Top of Study material
(* ===== verification/GatewayBinding.v ===== *)
(** * Gateway binding ([apps/access_control/gateway_binding/service.py])

    Publishing, withdrawing and rolling back a service's gateway routes, and the
    reconciliation of consumers, policy bindings and routes with the control
    plane's tables.  The gateway is the in-memory admin client of
    [gateway_binding/client.py]: three dictionaries.  Route configurations are
    validated by [RouteConfig]. *)

From S2P Require Import PyUrl.
From S2P Require Export PyExn RouteConfig.
From Stdlib Require Import Ascii.
From S2P Require IRModels Security Authz Registry.

(** ** The gateway ([InMemoryAPISIXAdminClient]) *)

Record GatewayConsumer := mk_consumer {
  gc_username : string;
  gc_credential : string;
  gc_metadata : dict pyval;
}.

Record gateway := mk_gateway {
  consumers : dict GatewayConsumer;
  policy_bindings : dict (dict pyval);
  routes : dict (dict pyval);
}.

Definition on_consumers f (g : gateway) : gateway := mk_gateway (f (consumers g)) (policy_bindings g) (routes g).
Definition on_bindings f (g : gateway) : gateway := mk_gateway (consumers g) (f (policy_bindings g)) (routes g).
Definition on_routes f (g : gateway) : gateway := mk_gateway (consumers g) (policy_bindings g) (f (routes g)).
(** One look at [/healthz] and [/readyz]: [fetch] makes a client and sends the two
    requests, [close] closes the client if one was made. *)
Definition readiness_probe (fetch : M http_answers) (close : M unit) : M (unit + string) :=
  o <- attempt fetch ;;
  close ;;;
  ret (match o with
       | Ok a => if (ha_health a =? 200) && (ha_ready a =? 200) then inl tt
                 else inr ("healthz=" +:+ str_of_Z (ha_health a) +:+ ", readyz=" +:+ str_of_Z (ha_ready a))
       | Raise e => inr (if is_request_error e then exn_str e else exn_type e +:+ ": " +:+ exn_str e)
       end).

(** [_wait_for_runtime_http_ready]; [show_seconds] formats the timeout. *)
Definition _wait_for_runtime_http_ready (show_seconds : float → string) (fuel : nat) (fetch : M http_answers) (close : M unit)
    (timeout poll : float) : M (polled unit) :=
  t <- now ;;
  r <- poll_until fuel true (PrimFloat.add t timeout) poll (readiness_probe fetch close) None ;;
  match r with
  | TimedOut last_error =>
      raise (runtime_error ("Runtime readiness check timed out after " +:+ show_seconds timeout +:+ "s: "
                            +:+ default "runtime did not become reachable" last_error))
  | r => ret r
  end.
End deployer.
Arguments Found {A} a.
Arguments TimedOut {A} last_error.
Arguments OutOfFuel {A}.

(** ** What a deployment leaves in the cluster *)

(** The documented behaviour of the API, for a view of the stored objects by path.
    What other clients do to these objects in the meantime is not considered. *)
Class ClusterLaws (W : Type) `{!Cluster W} (objects : W → string → option (dict pyval)) := {
  law_patch p m w :
    (∀ q, q ≠ p → objects (kube_patch p m w).2 q = objects w q) ∧
    ∀ r, (kube_patch p m w).1 = Ok r → if is_error r then objects (kube_patch p m w).2 p = objects w p else is_Some (objects (kube_patch p m w).2 p);
  law_post collection m w name :
    manifest_name m = Ok name →
    let p := collection +:+ "/" +:+ name in
    (∀ q, q ≠ p → objects (kube_post collection m w).2 q = objects w q) ∧
    ∀ r, (kube_post collection m w).1 = Ok r →
      if is_error r then objects (kube_post collection m w).2 p = objects w p else is_Some (objects (kube_post collection m w).2 p);
  law_delete p w :
    (∀ q, q ≠ p → objects (kube_delete p w).2 q = objects w q) ∧
    ∀ r, (kube_delete p w).1 = Ok r → 200 ≤ kr_status r ≤ 299 ∨ kr_status r = 404 → objects (kube_delete p w).2 p = None;
  law_get p w q : objects (kube_get p w).2 q = objects w q;
  law_time w q : objects (loop_time w).2 q = objects w q;
  law_sleep d w q : objects (async_sleep d w).2 q = objects w q;
  law_close w : (kube_close w).1 = Ok tt ∧ ∀ q, objects (kube_close w).2 q = objects w q;
}.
Bottom of Study material
■ Brief ■
If a line falls between the first line of the entries and the line containing "(** [_wait_for_runtime_http_ready]; [show_seconds]", or is one of those two, restate it word for word; leave all other lines out.

■ Result of the exercise ■
(* ===== verification/GatewayBinding.v ===== *)
(** * Gateway binding ([apps/access_control/gateway_binding/service.py])

    Publishing, withdrawing and rolling back a service's gateway routes, and the
    reconciliation of consumers, policy bindings and routes with the control
    plane's tables.  The gateway is the in-memory admin client of
    [gateway_binding/client.py]: three dictionaries.  Route configurations are
    validated by [RouteConfig]. *)

From S2P Require Import PyUrl.
From S2P Require Export PyExn RouteConfig.
From Stdlib Require Import Ascii.
From S2P Require IRModels Security Authz Registry.

(** ** The gateway ([InMemoryAPISIXAdminClient]) *)

Record GatewayConsumer := mk_consumer {
  gc_username : string;
  gc_credential : string;
  gc_metadata : dict pyval;
}.

Record gateway := mk_gateway {
  consumers : dict GatewayConsumer;
  policy_bindings : dict (dict pyval);
  routes : dict (dict pyval);
}.

Definition on_consumers f (g : gateway) : gateway := mk_gateway (f (consumers g)) (policy_bindings g) (routes g).
Definition on_bindings f (g : gateway) : gateway := mk_gateway (consumers g) (f (policy_bindings g)) (routes g).
Definition on_routes f (g : gateway) : gateway := mk_gateway (consumers g) (policy_bindings g) (f (routes g)).
(** One look at [/healthz] and [/readyz]: [fetch] makes a client and sends the two
    requests, [close] closes the client if one was made. *)
Definition readiness_probe (fetch : M http_answers) (close : M unit) : M (unit + string) :=
  o <- attempt fetch ;;
  close ;;;
  ret (match o with
       | Ok a => if (ha_health a =? 200) && (ha_ready a =? 200) then inl tt
                 else inr ("healthz=" +:+ str_of_Z (ha_health a) +:+ ", readyz=" +:+ str_of_Z (ha_ready a))
       | Raise e => inr (if is_request_error e then exn_str e else exn_type e +:+ ": " +:+ exn_str e)
       end).

(** [_wait_for_runtime_http_ready]; [show_seconds] formats the timeout. *)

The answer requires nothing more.